The overall goal of Arrow is to ensure systems like SAP HANA and Apache Spark are compatible and can move in-memory stored data between multiple in-memory columnar storage systems without the need for lengthy and costly data transformations.

(Related: Apache 1.6 is released)

Jacques Nadeau, vice president of Apache Arrow and CTO and cofounder of Dremio (a startup still in stealth mode). He wrote a blog entry on Dremio’s website describing the goals of the Arrow project.

Nadeau pointed out that many other Apache projects have already attempted to solve some of the problems with in-memory columnar storage, and that by the end of the year, many such projects will be Arrow-compatible.

“Leading execution engines are continuously seeking opportunities to improve performance. Developers in the Drill, Impala and Spark communities have all separately recognized the need for a columnar in-memory approach to data,” wrote Nadeau.

“[Apache] Drill developers have implemented a columnar in-memory analytics layer inside Drill known as ValueVectors. Drill provides an execution layer that performs SQL processing directly on columnar data without row materialization. The combination of optimizations for columnar storage and direct columnar execution significantly lowers memory footprints and provides faster execution of BI and SQL workloads.”

He went on to write that Apache Impala and Apache Spark developers had both realized the need for something like Arrow, and that they had both begun work on similar efforts, known as CIDR and Tungsten, respectively.

“The Big Data community has recognized an opportunity to develop a shared technology to address columnar in-memory analytics, and has joined forces to create Apache Arrow,” wrote Nadeau. “The Apache Drill community is seeding the project with the Java library, based on Drill’s existing ValueVectors technology, and Wes McKinney, creator of Pandas and Ibis, is contributing the initial C/C++ library. Given the credentials of those involved as well as code provenance, the Apache Software Foundation decided to make Apache Arrow a Top-Level Project, highlighting the importance of the project and community behind it.”

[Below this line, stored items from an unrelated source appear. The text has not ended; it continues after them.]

Lemma unmute_channel_then_load_witness :
  (fst (Storage.load_muted_channels DemoStorage.fs DemoStorage.upgraded)
   = Storage.Returned {["UC1"; "UC2"; "UC9"]}
   /\ Storage.unmute_channel DemoStorage.fs "UC9" DemoStorage.upgraded
      = (Storage.Returned true, restored_disk,
         snd (Storage.unmute_channel DemoStorage.fs "UC9" DemoStorage.upgraded)))
  /\ fst (Storage.load_muted_channels DemoStorage.fs restored_disk)
     = Storage.Returned ({["UC1"; "UC2"; "UC9"]} ∖ {["UC9"]})
  /\ ("UC9" ∉ ({["UC1"; "UC2"; "UC9"]} : gset string) ->
      restored_disk = DemoStorage.upgraded
      /\ Storage.writes
           (snd (Storage.unmute_channel DemoStorage.fs "UC9" DemoStorage.upgraded)) = []).
Proof.
  assert (Hload : fst (Storage.load_muted_channels DemoStorage.fs DemoStorage.upgraded)
                  = Storage.Returned {["UC1"; "UC2"; "UC9"]}).
  { vm_compute. reflexivity. }
  assert (Hrun : Storage.unmute_channel DemoStorage.fs "UC9" DemoStorage.upgraded
                 = (Storage.Returned true, restored_disk,
                    snd (Storage.unmute_channel DemoStorage.fs "UC9" DemoStorage.upgraded)))
    by reflexivity.
  split; [auto|].
  exact (unmute_channel_then_load DemoStorage.fs "UC9" DemoStorage.upgraded restored_disk _
           {["UC1"; "UC2"; "UC9"]} demo_write_then_read demo_dumps_then_loads Hload Hrun).
Defined.

(** X14.  Muting a channel that was not muted and unmuting it again gives
    back the dictionary there was before, titles included (under the
    assumptions of X12, both calls having returned [True]). *)
Theorem mute_unmute_round_trip {World Content Json : Type}
    (fs : Storage.Files World Content Json)
    (channel_id channel_title : string) (w w1 w2 : World)
    (t1 t2 : list (Storage.entry Content)) (muted : gmap string Json) :
  Storage.write_then_read fs ->
  Storage.dumps_then_loads fs ->
  fst (Storage.load_muted_channels_dict fs w) = Storage.Returned (Storage.MutedDict muted) ->
  muted !! channel_id = None ->
  Storage.mute_channel fs channel_id channel_title w = (Storage.Returned true, w1, t1) ->
  Storage.unmute_channel fs channel_id w1 = (Storage.Returned true, w2, t2) ->
  Storage.load_muted_channels_dict fs w2 = (Storage.Returned (Storage.MutedDict muted), []).
Proof.
  intros Hwr Hcodec Hload Hfresh. unfold Storage.mute_channel.
  destruct (Storage.load_muted_channels_dict fs w) as [r t0] eqn:Eload.
  cbn [fst] in Hload. subst r.
  destruct (Storage.save fs (<[channel_id := Storage.json_str fs channel_title]> muted) w)
    as [[ok w1'] t1'] eqn:Esave.
  intros H. injection H as -> <- _.
  pose proof (load_after_save fs Hwr Hcodec _ _ _ _ Esave) as Hafter.
  unfold Storage.unmute_channel. rewrite Hafter.
  rewrite bool_decide_eq_true_2 by (rewrite dom_insert_L; set_solver).
  rewrite delete_insert_eq, (delete_id _ _ Hfresh).
  destruct (Storage.save fs muted w1') as [[ok w2'] t2'] eqn:Esave2.
  intros H. injection H as -> <- _.
  exact (load_after_save fs Hwr Hcodec _ _ _ _ Esave2).
Qed.

Lemma mute_unmute_round_trip_witness :
  (fst (Storage.load_muted_channels_dict DemoStorage.fs DemoStorage.legacy)
   = Storage.Returned
       (Storage.MutedDict (Storage.unknown_channels DemoStorage.fs ["UC1"; "UC2"]))
   /\ Storage.unknown_channels DemoStorage.fs ["UC1"; "UC2"] !! "UC9" = None
   /\ Storage.mute_channel DemoStorage.fs "UC9" "Nine" DemoStorage.legacy
      = (Storage.Returned true, DemoStorage.upgraded,
         snd (Storage.mute_channel DemoStorage.fs "UC9" "Nine" DemoStorage.legacy))
   /\ Storage.unmute_channel DemoStorage.fs "UC9" DemoStorage.upgraded
      = (Storage.Returned true, restored_disk,
         snd (Storage.unmute_channel DemoStorage.fs "UC9" DemoStorage.upgraded)))
  /\ Storage.load_muted_channels_dict DemoStorage.fs restored_disk
     = (Storage.Returned
          (Storage.MutedDict (Storage.unknown_channels DemoStorage.fs ["UC1"; "UC2"])), []).
Proof.
  assert (Hload : fst (Storage.load_muted_channels_dict DemoStorage.fs DemoStorage.legacy)
                  = Storage.Returned
                      (Storage.MutedDict
                         (Storage.unknown_channels DemoStorage.fs ["UC1"; "UC2"])))
    by reflexivity.
  assert (Hfresh : Storage.unknown_channels DemoStorage.fs ["UC1"; "UC2"] !! "UC9" = None)
    by (vm_compute; reflexivity).
  assert (Hmute : Storage.mute_channel DemoStorage.fs "UC9" "Nine" DemoStorage.legacy
                  = (Storage.Returned true, DemoStorage.upgraded,
                     snd (Storage.mute_channel DemoStorage.fs "UC9" "Nine"
                            DemoStorage.legacy))) by reflexivity.
  assert (Hunmute : Storage.unmute_channel DemoStorage.fs "UC9" DemoStorage.upgraded
                    = (Storage.Returned true, restored_disk,
                       snd (Storage.unmute_channel DemoStorage.fs "UC9"
                              DemoStorage.upgraded))) by reflexivity.
  split; [auto|].
  exact (mute_unmute_round_trip DemoStorage.fs "UC9" "Nine" DemoStorage.legacy
           DemoStorage.upgraded restored_disk _ _ _
           demo_write_then_read demo_dumps_then_loads Hload Hfresh Hmute Hunmute).
Defined.

(** X15.  A file in the old format, a JSON list of channel ids, is read as
    a dictionary that maps every id of the list to ["Unknown Channel"]:
    [load_muted_channels] gives exactly the ids of the list, and nothing is
    logged or written. *)
Theorem legacy_list_loaded {World Content Json : Type}
    (fs : Storage.Files World Content Json) (w : World) (text : Content)
    (data : list string) :
  Storage.os_path_exists fs w = true ->
  Storage.read fs w = Storage.Success text ->
  Storage.is_empty fs (Storage.strip fs text) = false ->
  Storage.json_loads fs (Storage.strip fs text) = Storage.Success (Storage.StringList data) ->
  Storage.load_muted_channels fs w = (Storage.Returned (list_to_set data), [])
  /\ exists muted,
       Storage.load_muted_channels_dict fs w
       = (Storage.Returned (Storage.MutedDict muted), [])
       /\ forall c,
            muted !! c
            = if bool_decide (c ∈ data)
              then Some (Storage.json_str fs "Unknown Channel") else None.
Proof.
  intros Hex Hread Hne Hloads.
  assert (Hdict : Storage.load_muted_channels_dict fs w
                  = (Storage.Returned
                       (Storage.MutedDict (Storage.unknown_channels fs data)), [])).
  { unfold Storage.load_muted_channels_dict. rewrite Hex, Hread. cbn [negb].
    now rewrite Hne, Hloads. }
  split.
  - unfold Storage.load_muted_channels. rewrite Hdict. now rewrite unknown_channels_dom.
  - exists (Storage.unknown_channels fs data). split; [exact Hdict|].
    apply unknown_channels_lookup.
Qed.

Lemma legacy_list_loaded_witness :
  Storage.load_muted_channels DemoStorage.fs DemoStorage.legacy
  = (Storage.Returned (list_to_set ["UC1"; "UC2"]), [])
  /\ exists muted,
       Storage.load_muted_channels_dict DemoStorage.fs DemoStorage.legacy
       = (Storage.Returned (Storage.MutedDict muted), [])
       /\ forall c,
            muted !! c
            = if bool_decide (c ∈ ["UC1"; "UC2"]) then Some "Unknown Channel" else None.
Proof.
  exact (legacy_list_loaded DemoStorage.fs DemoStorage.legacy
           (DemoStorage.Json_text (Storage.StringList ["UC1"; "UC2"])) ["UC1"; "UC2"]
           eq_refl eq_refl eq_refl eq_refl).
Defined.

Arrow is, decidedly, the future of in-memory columnar storage, at least, for the Apache Foundation, wrote Nadeau. “Drill, Impala, Kudu, Ibis and Spark will become Arrow-enabled this year, and I anticipate that many other projects will embrace Arrow in the near future as well. Arrow community members (including myself) will [be] speaking at upcoming conferences, including Strata San Jose, Strata London and numerous meetups,” he wrote.

Apache Arrow is already available from the Apache GitHub repository.